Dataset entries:
========================

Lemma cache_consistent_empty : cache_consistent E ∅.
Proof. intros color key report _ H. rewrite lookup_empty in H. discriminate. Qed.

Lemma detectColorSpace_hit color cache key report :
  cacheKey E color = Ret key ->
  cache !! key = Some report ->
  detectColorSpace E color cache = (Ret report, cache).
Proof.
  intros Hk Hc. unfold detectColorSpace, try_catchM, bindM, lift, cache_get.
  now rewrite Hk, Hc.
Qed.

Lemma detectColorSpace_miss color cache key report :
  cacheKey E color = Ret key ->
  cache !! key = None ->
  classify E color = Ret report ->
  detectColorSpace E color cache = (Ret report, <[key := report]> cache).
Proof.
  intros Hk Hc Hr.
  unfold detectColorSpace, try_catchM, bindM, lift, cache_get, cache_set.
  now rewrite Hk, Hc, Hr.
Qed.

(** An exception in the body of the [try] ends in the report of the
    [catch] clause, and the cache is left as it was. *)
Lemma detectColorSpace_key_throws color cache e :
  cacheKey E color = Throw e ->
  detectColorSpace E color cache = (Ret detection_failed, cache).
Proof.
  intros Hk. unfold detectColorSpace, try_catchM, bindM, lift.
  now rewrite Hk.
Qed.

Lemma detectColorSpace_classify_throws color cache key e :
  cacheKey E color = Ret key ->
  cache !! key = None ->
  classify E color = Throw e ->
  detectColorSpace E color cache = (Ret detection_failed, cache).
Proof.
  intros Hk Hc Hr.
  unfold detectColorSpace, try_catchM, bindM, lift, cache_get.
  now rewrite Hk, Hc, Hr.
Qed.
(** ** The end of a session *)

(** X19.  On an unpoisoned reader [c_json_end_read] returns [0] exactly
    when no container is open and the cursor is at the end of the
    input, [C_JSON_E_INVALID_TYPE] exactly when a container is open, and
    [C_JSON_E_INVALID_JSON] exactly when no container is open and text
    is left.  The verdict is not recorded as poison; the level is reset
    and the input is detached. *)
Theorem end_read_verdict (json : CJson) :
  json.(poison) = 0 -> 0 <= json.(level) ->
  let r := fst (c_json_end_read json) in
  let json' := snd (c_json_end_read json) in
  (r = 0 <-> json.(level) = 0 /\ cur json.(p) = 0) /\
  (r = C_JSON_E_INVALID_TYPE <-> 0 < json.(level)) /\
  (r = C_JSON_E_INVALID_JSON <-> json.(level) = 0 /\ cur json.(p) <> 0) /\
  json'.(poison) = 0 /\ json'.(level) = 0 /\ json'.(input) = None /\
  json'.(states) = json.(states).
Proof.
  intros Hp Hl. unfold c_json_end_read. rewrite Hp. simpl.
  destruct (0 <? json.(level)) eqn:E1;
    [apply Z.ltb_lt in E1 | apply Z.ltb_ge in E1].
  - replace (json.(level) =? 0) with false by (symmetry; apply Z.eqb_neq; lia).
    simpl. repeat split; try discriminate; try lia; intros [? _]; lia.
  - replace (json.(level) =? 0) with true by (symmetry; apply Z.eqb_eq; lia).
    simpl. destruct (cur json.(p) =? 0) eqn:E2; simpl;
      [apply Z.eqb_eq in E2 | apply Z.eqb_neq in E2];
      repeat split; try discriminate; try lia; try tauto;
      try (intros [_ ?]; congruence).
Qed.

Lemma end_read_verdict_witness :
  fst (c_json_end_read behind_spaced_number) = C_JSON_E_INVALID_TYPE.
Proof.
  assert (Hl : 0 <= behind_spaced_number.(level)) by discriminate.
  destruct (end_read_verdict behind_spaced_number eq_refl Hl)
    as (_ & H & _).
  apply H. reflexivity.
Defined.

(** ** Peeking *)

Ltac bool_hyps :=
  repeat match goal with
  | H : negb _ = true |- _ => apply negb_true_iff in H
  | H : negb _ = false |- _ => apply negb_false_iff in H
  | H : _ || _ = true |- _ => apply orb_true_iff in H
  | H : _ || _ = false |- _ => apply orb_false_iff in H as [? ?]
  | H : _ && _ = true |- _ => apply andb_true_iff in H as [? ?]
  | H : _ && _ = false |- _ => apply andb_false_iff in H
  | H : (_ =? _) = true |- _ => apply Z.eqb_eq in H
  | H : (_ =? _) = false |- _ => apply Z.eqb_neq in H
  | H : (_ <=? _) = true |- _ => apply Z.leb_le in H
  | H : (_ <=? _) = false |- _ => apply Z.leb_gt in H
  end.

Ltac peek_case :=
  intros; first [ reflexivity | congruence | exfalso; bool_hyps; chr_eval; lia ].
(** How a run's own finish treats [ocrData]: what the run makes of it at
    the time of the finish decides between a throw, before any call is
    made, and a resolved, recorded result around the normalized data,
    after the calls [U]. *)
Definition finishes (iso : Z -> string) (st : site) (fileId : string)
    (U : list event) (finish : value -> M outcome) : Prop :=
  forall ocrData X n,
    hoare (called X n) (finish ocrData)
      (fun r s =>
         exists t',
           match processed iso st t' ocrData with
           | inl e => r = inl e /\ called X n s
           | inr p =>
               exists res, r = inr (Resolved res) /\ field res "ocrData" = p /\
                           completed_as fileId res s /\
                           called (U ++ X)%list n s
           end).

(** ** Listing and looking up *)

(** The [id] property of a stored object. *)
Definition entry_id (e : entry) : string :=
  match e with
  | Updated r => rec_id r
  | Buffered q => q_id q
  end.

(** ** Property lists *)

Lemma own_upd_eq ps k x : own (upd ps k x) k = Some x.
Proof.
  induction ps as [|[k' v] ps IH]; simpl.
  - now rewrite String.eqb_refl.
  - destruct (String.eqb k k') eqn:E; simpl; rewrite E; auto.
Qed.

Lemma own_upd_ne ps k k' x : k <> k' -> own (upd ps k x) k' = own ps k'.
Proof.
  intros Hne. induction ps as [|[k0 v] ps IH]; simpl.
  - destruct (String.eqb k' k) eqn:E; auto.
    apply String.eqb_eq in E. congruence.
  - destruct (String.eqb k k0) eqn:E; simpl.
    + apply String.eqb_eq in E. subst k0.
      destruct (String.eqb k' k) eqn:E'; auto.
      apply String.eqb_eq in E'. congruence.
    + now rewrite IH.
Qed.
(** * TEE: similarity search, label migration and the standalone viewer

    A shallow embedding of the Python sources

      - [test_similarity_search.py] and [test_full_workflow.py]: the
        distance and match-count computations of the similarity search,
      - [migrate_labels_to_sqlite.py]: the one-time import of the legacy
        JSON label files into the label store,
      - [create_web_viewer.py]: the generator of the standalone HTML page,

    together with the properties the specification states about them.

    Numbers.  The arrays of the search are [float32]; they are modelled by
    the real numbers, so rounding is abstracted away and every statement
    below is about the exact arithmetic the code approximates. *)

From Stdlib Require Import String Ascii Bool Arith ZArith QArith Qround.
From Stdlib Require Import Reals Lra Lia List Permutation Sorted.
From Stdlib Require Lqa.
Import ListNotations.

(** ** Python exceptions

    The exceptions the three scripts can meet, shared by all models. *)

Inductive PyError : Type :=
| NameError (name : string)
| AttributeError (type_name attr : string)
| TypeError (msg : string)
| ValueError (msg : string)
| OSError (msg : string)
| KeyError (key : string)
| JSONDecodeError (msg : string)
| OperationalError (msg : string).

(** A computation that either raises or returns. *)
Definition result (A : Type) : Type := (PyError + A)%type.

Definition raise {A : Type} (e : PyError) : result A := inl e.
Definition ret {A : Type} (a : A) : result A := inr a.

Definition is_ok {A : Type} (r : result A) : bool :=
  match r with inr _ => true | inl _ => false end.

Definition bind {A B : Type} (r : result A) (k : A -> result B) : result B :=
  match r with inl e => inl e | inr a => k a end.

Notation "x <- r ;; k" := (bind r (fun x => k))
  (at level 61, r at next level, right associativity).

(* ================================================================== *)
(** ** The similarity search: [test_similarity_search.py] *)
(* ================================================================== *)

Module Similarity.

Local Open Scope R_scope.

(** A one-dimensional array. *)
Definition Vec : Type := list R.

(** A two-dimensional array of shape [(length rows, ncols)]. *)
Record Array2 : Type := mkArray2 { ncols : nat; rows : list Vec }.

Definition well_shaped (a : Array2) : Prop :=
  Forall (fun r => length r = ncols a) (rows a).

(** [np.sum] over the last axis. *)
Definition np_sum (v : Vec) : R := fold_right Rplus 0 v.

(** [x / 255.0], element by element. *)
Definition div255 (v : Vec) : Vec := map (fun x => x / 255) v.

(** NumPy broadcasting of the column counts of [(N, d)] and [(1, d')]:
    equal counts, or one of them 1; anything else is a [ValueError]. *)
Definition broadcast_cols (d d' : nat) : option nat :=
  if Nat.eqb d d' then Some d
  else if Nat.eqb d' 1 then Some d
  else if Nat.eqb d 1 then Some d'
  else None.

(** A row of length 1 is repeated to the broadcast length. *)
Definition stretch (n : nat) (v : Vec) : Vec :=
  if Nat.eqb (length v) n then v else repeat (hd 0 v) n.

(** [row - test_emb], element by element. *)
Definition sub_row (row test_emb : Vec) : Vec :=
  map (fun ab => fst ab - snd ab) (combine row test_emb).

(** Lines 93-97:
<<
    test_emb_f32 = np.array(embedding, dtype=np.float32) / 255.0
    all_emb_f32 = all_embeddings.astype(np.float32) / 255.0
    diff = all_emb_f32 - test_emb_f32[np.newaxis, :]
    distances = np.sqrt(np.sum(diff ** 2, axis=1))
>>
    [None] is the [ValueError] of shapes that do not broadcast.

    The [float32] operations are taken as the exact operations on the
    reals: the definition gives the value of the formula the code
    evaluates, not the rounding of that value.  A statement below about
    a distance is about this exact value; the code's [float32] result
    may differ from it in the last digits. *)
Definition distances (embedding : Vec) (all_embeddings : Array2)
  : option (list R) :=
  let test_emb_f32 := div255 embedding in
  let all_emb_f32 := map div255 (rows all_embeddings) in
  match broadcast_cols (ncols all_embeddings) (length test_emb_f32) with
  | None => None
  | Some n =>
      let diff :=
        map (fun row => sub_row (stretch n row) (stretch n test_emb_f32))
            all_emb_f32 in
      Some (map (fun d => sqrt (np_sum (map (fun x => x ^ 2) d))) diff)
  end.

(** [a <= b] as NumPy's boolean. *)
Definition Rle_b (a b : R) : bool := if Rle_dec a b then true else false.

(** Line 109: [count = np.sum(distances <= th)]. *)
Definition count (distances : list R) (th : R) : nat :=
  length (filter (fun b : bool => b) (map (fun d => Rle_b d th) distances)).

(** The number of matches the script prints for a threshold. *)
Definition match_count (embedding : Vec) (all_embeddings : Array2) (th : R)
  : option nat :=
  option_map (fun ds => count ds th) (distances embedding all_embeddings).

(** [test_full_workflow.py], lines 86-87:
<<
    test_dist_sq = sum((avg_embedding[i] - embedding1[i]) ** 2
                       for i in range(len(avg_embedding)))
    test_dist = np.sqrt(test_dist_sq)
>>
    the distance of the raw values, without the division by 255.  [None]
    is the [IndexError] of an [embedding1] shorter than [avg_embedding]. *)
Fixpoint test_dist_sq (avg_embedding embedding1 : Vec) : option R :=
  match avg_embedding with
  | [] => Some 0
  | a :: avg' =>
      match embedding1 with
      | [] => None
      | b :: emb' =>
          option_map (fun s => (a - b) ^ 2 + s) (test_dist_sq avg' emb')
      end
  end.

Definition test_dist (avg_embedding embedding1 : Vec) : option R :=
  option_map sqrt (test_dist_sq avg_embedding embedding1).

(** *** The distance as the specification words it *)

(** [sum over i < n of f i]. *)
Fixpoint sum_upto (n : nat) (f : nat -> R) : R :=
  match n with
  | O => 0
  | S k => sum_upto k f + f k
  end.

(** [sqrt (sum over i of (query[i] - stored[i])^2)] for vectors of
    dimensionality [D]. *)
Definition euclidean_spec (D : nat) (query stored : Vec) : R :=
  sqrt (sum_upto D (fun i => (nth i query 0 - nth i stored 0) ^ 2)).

========================

TASK:
Reproduce the entries above exactly, but only the lines between the line holding "json.(poison) = 0 -> 0 <= json.(level) ->" and the line holding "try (intros [_ ?]; congruence).", inclusive.

RESULT OF THE TASK:
  json.(poison) = 0 -> 0 <= json.(level) ->
  let r := fst (c_json_end_read json) in
  let json' := snd (c_json_end_read json) in
  (r = 0 <-> json.(level) = 0 /\ cur json.(p) = 0) /\
  (r = C_JSON_E_INVALID_TYPE <-> 0 < json.(level)) /\
  (r = C_JSON_E_INVALID_JSON <-> json.(level) = 0 /\ cur json.(p) <> 0) /\
  json'.(poison) = 0 /\ json'.(level) = 0 /\ json'.(input) = None /\
  json'.(states) = json.(states).
Proof.
  intros Hp Hl. unfold c_json_end_read. rewrite Hp. simpl.
  destruct (0 <? json.(level)) eqn:E1;
    [apply Z.ltb_lt in E1 | apply Z.ltb_ge in E1].
  - replace (json.(level) =? 0) with false by (symmetry; apply Z.eqb_neq; lia).
    simpl. repeat split; try discriminate; try lia; intros [? _]; lia.
  - replace (json.(level) =? 0) with true by (symmetry; apply Z.eqb_eq; lia).
    simpl. destruct (cur json.(p) =? 0) eqn:E2; simpl;
      [apply Z.eqb_eq in E2 | apply Z.eqb_neq in E2];
      repeat split; try discriminate; try lia; try tauto;
      try (intros [_ ?]; congruence).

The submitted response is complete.